What is needed ::
Line filter on the word "ltac": copy each matching line from the entries.

[[ Supplied material open ]]

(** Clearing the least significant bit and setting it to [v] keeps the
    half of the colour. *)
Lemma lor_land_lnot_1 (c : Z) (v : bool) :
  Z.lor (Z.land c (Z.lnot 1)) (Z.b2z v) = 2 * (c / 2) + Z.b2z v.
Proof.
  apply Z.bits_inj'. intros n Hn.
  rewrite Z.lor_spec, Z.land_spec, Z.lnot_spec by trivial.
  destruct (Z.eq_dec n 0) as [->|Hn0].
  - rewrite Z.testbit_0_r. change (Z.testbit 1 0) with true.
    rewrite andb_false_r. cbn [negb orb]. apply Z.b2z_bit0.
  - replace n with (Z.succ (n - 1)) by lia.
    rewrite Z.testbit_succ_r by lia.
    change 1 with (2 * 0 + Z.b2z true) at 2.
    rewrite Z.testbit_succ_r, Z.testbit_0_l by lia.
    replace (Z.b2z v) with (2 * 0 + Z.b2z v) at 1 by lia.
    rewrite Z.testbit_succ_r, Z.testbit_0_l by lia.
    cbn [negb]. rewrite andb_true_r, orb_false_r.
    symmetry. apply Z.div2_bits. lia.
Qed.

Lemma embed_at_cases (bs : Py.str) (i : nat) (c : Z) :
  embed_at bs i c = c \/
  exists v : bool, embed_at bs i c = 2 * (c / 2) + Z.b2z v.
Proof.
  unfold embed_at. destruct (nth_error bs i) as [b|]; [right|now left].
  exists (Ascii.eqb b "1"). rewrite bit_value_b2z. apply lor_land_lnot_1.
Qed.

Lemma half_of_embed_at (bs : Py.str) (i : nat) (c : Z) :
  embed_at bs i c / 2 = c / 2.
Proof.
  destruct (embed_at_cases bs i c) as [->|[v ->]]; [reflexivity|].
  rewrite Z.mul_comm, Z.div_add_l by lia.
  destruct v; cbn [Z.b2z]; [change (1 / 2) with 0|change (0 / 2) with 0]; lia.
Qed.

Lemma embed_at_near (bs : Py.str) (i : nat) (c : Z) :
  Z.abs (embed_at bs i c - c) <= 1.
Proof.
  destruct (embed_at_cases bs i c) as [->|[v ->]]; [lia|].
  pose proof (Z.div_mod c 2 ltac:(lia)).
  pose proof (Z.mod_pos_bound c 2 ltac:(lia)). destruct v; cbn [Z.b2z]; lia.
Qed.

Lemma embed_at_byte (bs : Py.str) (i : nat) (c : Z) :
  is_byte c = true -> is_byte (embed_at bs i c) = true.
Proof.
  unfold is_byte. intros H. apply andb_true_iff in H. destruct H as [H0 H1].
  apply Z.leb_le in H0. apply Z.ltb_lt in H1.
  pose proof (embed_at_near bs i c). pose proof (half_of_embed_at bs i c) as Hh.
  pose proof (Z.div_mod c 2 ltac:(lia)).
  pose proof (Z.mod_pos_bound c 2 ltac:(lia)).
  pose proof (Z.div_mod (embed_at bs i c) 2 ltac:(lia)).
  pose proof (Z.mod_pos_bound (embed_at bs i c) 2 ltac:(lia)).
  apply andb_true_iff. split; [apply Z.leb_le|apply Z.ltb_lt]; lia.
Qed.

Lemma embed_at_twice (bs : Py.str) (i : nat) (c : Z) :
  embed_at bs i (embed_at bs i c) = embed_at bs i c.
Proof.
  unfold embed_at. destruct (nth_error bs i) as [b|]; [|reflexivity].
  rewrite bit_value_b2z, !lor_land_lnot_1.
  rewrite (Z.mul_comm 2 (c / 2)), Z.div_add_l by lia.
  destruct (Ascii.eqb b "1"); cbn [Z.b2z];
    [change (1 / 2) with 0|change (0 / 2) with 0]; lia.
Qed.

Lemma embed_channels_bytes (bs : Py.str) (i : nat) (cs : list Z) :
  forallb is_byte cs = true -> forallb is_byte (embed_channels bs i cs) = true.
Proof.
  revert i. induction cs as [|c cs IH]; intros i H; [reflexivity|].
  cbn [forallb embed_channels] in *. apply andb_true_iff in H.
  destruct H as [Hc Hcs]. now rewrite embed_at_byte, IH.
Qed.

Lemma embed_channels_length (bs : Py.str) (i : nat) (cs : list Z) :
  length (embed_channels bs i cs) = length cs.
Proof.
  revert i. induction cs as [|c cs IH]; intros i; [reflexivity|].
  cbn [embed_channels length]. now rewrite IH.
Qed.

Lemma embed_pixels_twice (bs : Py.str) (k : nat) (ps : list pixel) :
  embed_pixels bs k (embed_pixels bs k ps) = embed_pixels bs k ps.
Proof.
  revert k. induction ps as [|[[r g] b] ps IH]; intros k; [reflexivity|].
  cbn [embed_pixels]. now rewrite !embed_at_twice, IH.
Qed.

[[ Supplied material closed ]]
[[ Supplied material open ]]

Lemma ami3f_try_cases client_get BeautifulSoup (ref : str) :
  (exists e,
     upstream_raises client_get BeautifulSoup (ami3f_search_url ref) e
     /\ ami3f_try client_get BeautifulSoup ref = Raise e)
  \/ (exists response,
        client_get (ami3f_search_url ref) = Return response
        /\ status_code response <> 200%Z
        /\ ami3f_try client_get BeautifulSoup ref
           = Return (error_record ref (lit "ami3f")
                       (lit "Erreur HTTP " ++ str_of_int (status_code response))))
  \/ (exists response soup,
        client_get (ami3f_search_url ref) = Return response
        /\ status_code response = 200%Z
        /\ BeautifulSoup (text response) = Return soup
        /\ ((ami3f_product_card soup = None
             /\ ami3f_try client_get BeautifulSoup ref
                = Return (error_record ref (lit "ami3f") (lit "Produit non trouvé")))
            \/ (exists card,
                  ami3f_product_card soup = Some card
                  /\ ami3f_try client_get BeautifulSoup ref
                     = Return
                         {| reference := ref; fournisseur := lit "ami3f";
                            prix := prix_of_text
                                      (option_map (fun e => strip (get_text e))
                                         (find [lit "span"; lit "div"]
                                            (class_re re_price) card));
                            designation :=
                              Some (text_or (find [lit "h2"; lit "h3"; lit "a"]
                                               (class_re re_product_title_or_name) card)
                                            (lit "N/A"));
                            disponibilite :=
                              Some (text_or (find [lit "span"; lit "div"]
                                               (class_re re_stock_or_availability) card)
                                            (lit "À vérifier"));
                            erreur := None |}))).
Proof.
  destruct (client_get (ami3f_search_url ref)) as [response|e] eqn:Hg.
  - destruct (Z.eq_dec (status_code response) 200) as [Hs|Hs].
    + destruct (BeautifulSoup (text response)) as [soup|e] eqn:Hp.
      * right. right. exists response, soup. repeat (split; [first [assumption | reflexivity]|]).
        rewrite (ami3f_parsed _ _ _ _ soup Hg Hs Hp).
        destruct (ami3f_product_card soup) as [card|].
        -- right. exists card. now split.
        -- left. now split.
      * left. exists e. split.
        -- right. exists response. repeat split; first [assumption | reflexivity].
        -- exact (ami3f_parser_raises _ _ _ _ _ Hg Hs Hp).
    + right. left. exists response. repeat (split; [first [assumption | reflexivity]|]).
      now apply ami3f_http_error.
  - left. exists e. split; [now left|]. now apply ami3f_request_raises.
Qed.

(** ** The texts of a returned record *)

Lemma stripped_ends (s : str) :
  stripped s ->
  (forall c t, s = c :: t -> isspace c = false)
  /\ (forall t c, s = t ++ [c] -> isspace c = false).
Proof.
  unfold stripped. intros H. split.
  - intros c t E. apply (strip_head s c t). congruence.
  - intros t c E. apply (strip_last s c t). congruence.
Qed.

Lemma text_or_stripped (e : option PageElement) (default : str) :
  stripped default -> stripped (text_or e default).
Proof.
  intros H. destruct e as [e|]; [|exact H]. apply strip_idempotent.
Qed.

[[ Supplied material closed ]]

Problem solution ::
  pose proof (Z.div_mod c 2 ltac:(lia)).
  pose proof (Z.mod_pos_bound c 2 ltac:(lia)). destruct v; cbn [Z.b2z]; lia.
  pose proof (Z.div_mod c 2 ltac:(lia)).
  pose proof (Z.mod_pos_bound c 2 ltac:(lia)).
  pose proof (Z.div_mod (embed_at bs i c) 2 ltac:(lia)).
  pose proof (Z.mod_pos_bound (embed_at bs i c) 2 ltac:(lia)).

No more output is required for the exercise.